Armed with our plans we commenced building our packs in late September or early October, with a Halloween deadline. Our goal was to win cash at costume contests.
With our focus being on the end result rather than the process it didn't occur to us to take any pictures of our build in-progress. Taking photos in 1984 meant buying film and having it developed. That was $5-$7 we didn't want to spend at the time. So in lieu of photos I've built and rendered this 3D model in Cinema 4D to show what went into our packs.
This 3D model is a close representation showing the main elements we fabricated from scratch to build these packs. Some of our details are wrong, mainly due to the fact that we were limited by our camera angles, and some of the proportions are a bit off here and there.
We used 1/2 inch plywood for most of the structure, covered with 1/8 inch masonite. The biggest advantages of using these materials was that they were sturdy, they were easy to cut and sand, and they were really cheap. Of course the biggest disadvantage was that the finished packs weighed a ton.
The wood parts were cut in my dad's garage workshop. We used a variety of PVC pipe for the cylindrical parts.
This exploded view shows the underlying plywood structures and the assembly of many of the elements.
Our goal was to build accurate replicas as reasonably cheaply as we could. My recollection is that we built both of our packs for around $50-$75 total, plus maybe $25 each for green surplus flight suits.
Synchronous Generator, Cyclotron and N-Filter Assemblies - We glued 1/2 inch plywood blocks to the masonite cover piece around the lower half of the assembly to form that structure, covered with 1/8 inch masonite plates. Additional plywood blocks served as support for matboard wrapped around the upper half.
Using copious amounts of wax and mold release I cast the Cyclotron inside a roasting pan lid I had that was pretty close to the size we needed. The proportions are just a little off.

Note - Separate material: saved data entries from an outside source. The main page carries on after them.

(* ===== verification/PolicyTheorems.v ===== *)
(** * The peer list: theorems

    What the operations of Policy.v promise, from the lemmas of PolicyInv.v,
    PolicySteps.v and PolicyConnect.v. *)

From S2P Require Import Prelude Archive Md4Hash KadId IpFilter PiecePicker Policy PolicyInv PolicySteps PolicyConnect.
From stdpp Require Import sorting relations.
Open Scope Z_scope.

(** ** The operations as steps *)

(** One operation while the session's connections are those of [e].  New peers and
    connections have addresses of their own; a connection is closed once, by the
    peer that has it; the picker is told of peers in the list only. *)
Inductive op (e : env) (t : policy) : policy -> Prop :=
  | op_add random new_ptr ep src fl : ep_ok ep -> (new_ptr ∉ ptrs t) -> op e t (add_peer e random new_ptr ep src fl t).1
  | op_incoming new_ptr c remote local found session_time t' b :
      ep_ok remote -> (new_ptr ∉ ptrs t) -> c <> 0 ->
      new_connection e new_ptr c remote local found session_time t = Some (t', b) -> op e t t'
  | op_closed i x also session_time :
      m_peers t !! i = Some x -> connection x <> 0 -> op e t (connection_closed e (connection x) (ptr x) also session_time t)
  | op_set_connection p c : c <> 0 -> op e t (set_connection e p c t)
  | op_set_failcount p f : op e t (set_failcount e p f t)
  | op_erase p : op e t (erase_peer e p t)
  | op_weed random force : op e t (erase_peers e random force t)
  | op_filter session_time : op e t (ip_filter_updated e session_time t)
  | op_recalculate : op e t (recalculate_connect_candidates e t)
  | op_choose session_time : op e t (find_connect_candidate e session_time t).1
  | op_picker pk : (forall b, b ∈ m_block_info pk -> bi_peer b = 0 \/ bi_peer b ∈ ptrs t) -> op e t (with_picker (Some pk) t).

Bumper and Shock Mount - The bumper is a combination of masonite, plywood and matboard glued together. The Shock Mount is 21 washers (two sizes) glued together with JB Weld and bolted to the plywood.
Crank Generator and HGA - More plywood, masonite, PVC, sheet plastic and a shampoo cap. So, so heavy.
Booster and Ion Arm - We bent the brass tube to match our photos. I assume that got bent in transit at some point. I kind of liked that look, but recently corrected the bend.
Power Cell and Injectors - Plywood, masonite, and PVC. Rosco gel is used for studio lighting; I appropriated these blue and the other red bits from KOLD-TV, where I was working at the time.
Proton Gun - The basic structure consisted of plywood, masonite and PVC pipe with odds and ends added on for the major details.
Bryan sculpted a handgrip from plasticine clay. I made a fiberglass mold of that and then cast four fiberglass positives. This worked okay since there were no undercuts. I had no knowledge at the time of casting rubbers, and that would have been too expensive anyway.
Proton Gun - The heatsink has the wrong number of fins, but we didn't want to take the time to modify the stock Plastruct angle pieces. We couldn't tell from our photos that the top left edge of the main housing was supposed to be curved along the shape of the back handle.
For those who don't know, back when we used typewriters you might use Wite-Out correction fluid to paint over typos. You'd brush this white paint over the typo, wait for it to dry, and then type over that.
Proton Gun - Due to the configuration of the prop when we took our photos the left side of the gun remained a mystery to us. We stuck a few knobs on that side which worked well enough.
Bryan formed the gun bracket from sheet aluminum.
Pack Frame - We couldn't find (or didn't want to buy) authentic Alice Pack frames, so Bryan fabricated ours from scratch using a conduit bender and rivet gun.
We acquired surplus straps that we were able to adapt to this design.